NHTSA explored the desirability of requiring ABS on light vehicles in an ANPRM issued in 1994 (59 Fed. Reg. 281; January 4, 1994) in response to the National Highway Traffic Safety Administration Authorization Act of 1991. (Public Law 102-240, December 18, 1991). The Act directed the agency to consider the need for any additional brake performance standards for passenger cars, including ABS standards. The ANPRM solicited comments about whether rulemaking was warranted to require that all light vehicles be equipped with ABS. It also posed a number of questions relative to the regulatory approaches that might be employed if requirements were imposed; the types of performance tests that might be used; varieties of ABSs that might be appropriate; and regulatory implementation strategies and schedules that might be employed if requirements were established.
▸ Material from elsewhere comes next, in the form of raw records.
(** * ESP32 ADXL313 data logger: the firmware of [main.c], embedded and verified

    The firmware runs three FreeRTOS tasks over global variables:
    [Task1code] samples the accelerometer and appends a CSV record to the SD
    card, [Task2code] refreshes the cached calendar fields and suspends,
    resumes or restarts the device at fixed times of day, [Task3code]
    broadcasts the last sample over ESP-NOW.  [setup] synchronises the clock,
    prepares the log file and launches the tasks.

    Each function of [main.c] is embedded as a computation in a small monad
    that threads the firmware state (the globals, the peripherals, the
    scheduler), records the calls made to the libraries as a trace, and can
    stop (restart, halt, early return).  One run of a task's [for (;;)] body
    is one computation; what the hardware answers in that run (clock query,
    sensor readiness, storage results) is its argument.

    The four [char [20]] globals are bytes in memory, one array behind the
    other in the order of their declarations: a [sprintf] of a text longer
    than its array writes on into the arrays behind it, and a C string is
    read up to the first zero byte, wherever that lies.

    What the model leaves out: the interleaving of two tasks inside one pass
    (a pass is taken as a whole); what FreeRTOS does with the calling task
    when [vTaskSuspend] is given a handle that is still NULL; what lies in
    memory behind the last of the four arrays, which is taken as storage of
    its own. *)

From Stdlib Require Import ZArith String Ascii Lia SpecFloat.
From stdpp Require Import gmap strings list.

Local Open Scope Z_scope.

(** ** C [int] on the ESP32: 32 bits, two's complement *)

Module CInt.

Definition wrap (v : Z) : Z := (v + 2 ^ 31) mod 2 ^ 32 - 2 ^ 31.

Definition in_range (v : Z) : Prop := - 2 ^ 31 <= v < 2 ^ 31.

Definition add (a b : Z) : Z := wrap (a + b).

End CInt.

(** ** [printf] conversions used by the firmware: [%d] *)

Module Fmt.

Definition digit_char (d : Z) : ascii := ascii_of_nat (48 + Z.to_nat d).

(** Decimal digits of [n >= 0], most significant first, in front of [acc];
    [fuel] bounds the number of digits. *)
Fixpoint digits (fuel : nat) (n : Z) (acc : string) : string :=
  match fuel with
  | O => acc
  | S fuel' =>
      let acc' := String (digit_char (n mod 10)) acc in
      if n <? 10 then acc' else digits fuel' (n / 10) acc'
  end.

Definition fmt_u (n : Z) : string := digits (S (Z.to_nat (Z.log2 n))) n "".

(** [%d] *)
Definition fmt_d (v : Z) : string :=
  if v <? 0 then String "-" (fmt_u (- v)) else fmt_u v.

End Fmt.

(** ** Number types of the sensor driver and of the target

    [SparkFunADXL313.h] is not part of the sources: the type of the driver's
    fields [x], [y], [z] and the conversions that [main.c] applies to them
    are parameters of the model.  [float_to_int] is the conversion of a
    [float] to [int] (truncation), which [main.c] itself never applies to
    [data]; it is there to state what a reader of the buffer would get. *)

Class Numbers := {
  accel_t : Type;
  float_t : Type;
  accel_to_float : accel_t -> float_t;
  accel_to_int : accel_t -> Z;
  int_to_float : Z -> float_t;
  float_to_int : float_t -> Z;
  (* the value of [int(myAdxl.x)] is an [int] *)
  accel_to_int_range : forall a : accel_t, CInt.in_range (accel_to_int a)
}.

(** The two conversions of a driver value agree: converting it to [float]
    and truncating gives its conversion to [int]. *)
Definition conversions_agree `{Numbers} : Prop :=
  forall a : accel_t, float_to_int (accel_to_float a) = accel_to_int a.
Two years later, the agency issued a notice announcing that it had decided to defer indefinitely a decision whether to require equipping light vehicles with ABS. (61 Fed. Reg. 36698; July 12, 1996) In that notice, the agency stated that it was currently "inappropriate" to mandate ABS for the following reasons:
(1) most studies that have analyzed the accident involvement experiences of ABS-equipped light vehicles have found mixed patterns, with a reduction in accidents in some crash modes but an increase in accidents in other crash modes, (2) even without a Federal requirement, a significant majority of light vehicles will be voluntarily equipped with ABS, (3) and requiring ABS on those light vehicles that will not be equipped with ABS would result in significant costs that, on balance, cannot be justified at this time.
In the 1996 notice, the agency lowered the prediction that it had made in its 1994 ANPRM that the rate of voluntary ABS installation in passenger cars would increase from 55 percent in 1994 to 85 percent in 1999. Given that there had been almost no increase in the rate between the 1994 model year and 1995 model year, the agency suggested in the 1996 notice that the rate in 1999 could be as low as 70 percent. Even that reduced figure has been shown by subsequent events to be overly optimistic. In 2000, the rate had reached only 63 percent for passenger cars.
The agency noted in the 1996 notice that the costs of bringing the percentages up to 100 percent for both passenger cars and light trucks could be very high, over $1.5 billion annually.
Since the 1996 notice, NHTSA has conducted additional studies. In one study, NHTSA measured the braking performance of a group of ABS-equipped production vehicles over a broad range of maneuvers on different road surfaces. Results of this study showed that for most maneuvers, ABS-assisted stops yielded shorter stopping distances in comparison to non-ABS vehicles. (38)
NHTSA has conducted several studies to examine possible reasons for the absence of overall safety benefits. One possible reason is that drivers are not adequately familiar or have inadequate or incorrect knowledge on the use of ABS. The agency has examined this possibility by conducting a national telephone survey to assess drivers' knowledge of ABS, its functionality and their expectations of its effects on vehicle performance. The results showed that, although most drivers had heard of ABS, many did not know what it did or how it affected vehicle performance. (39)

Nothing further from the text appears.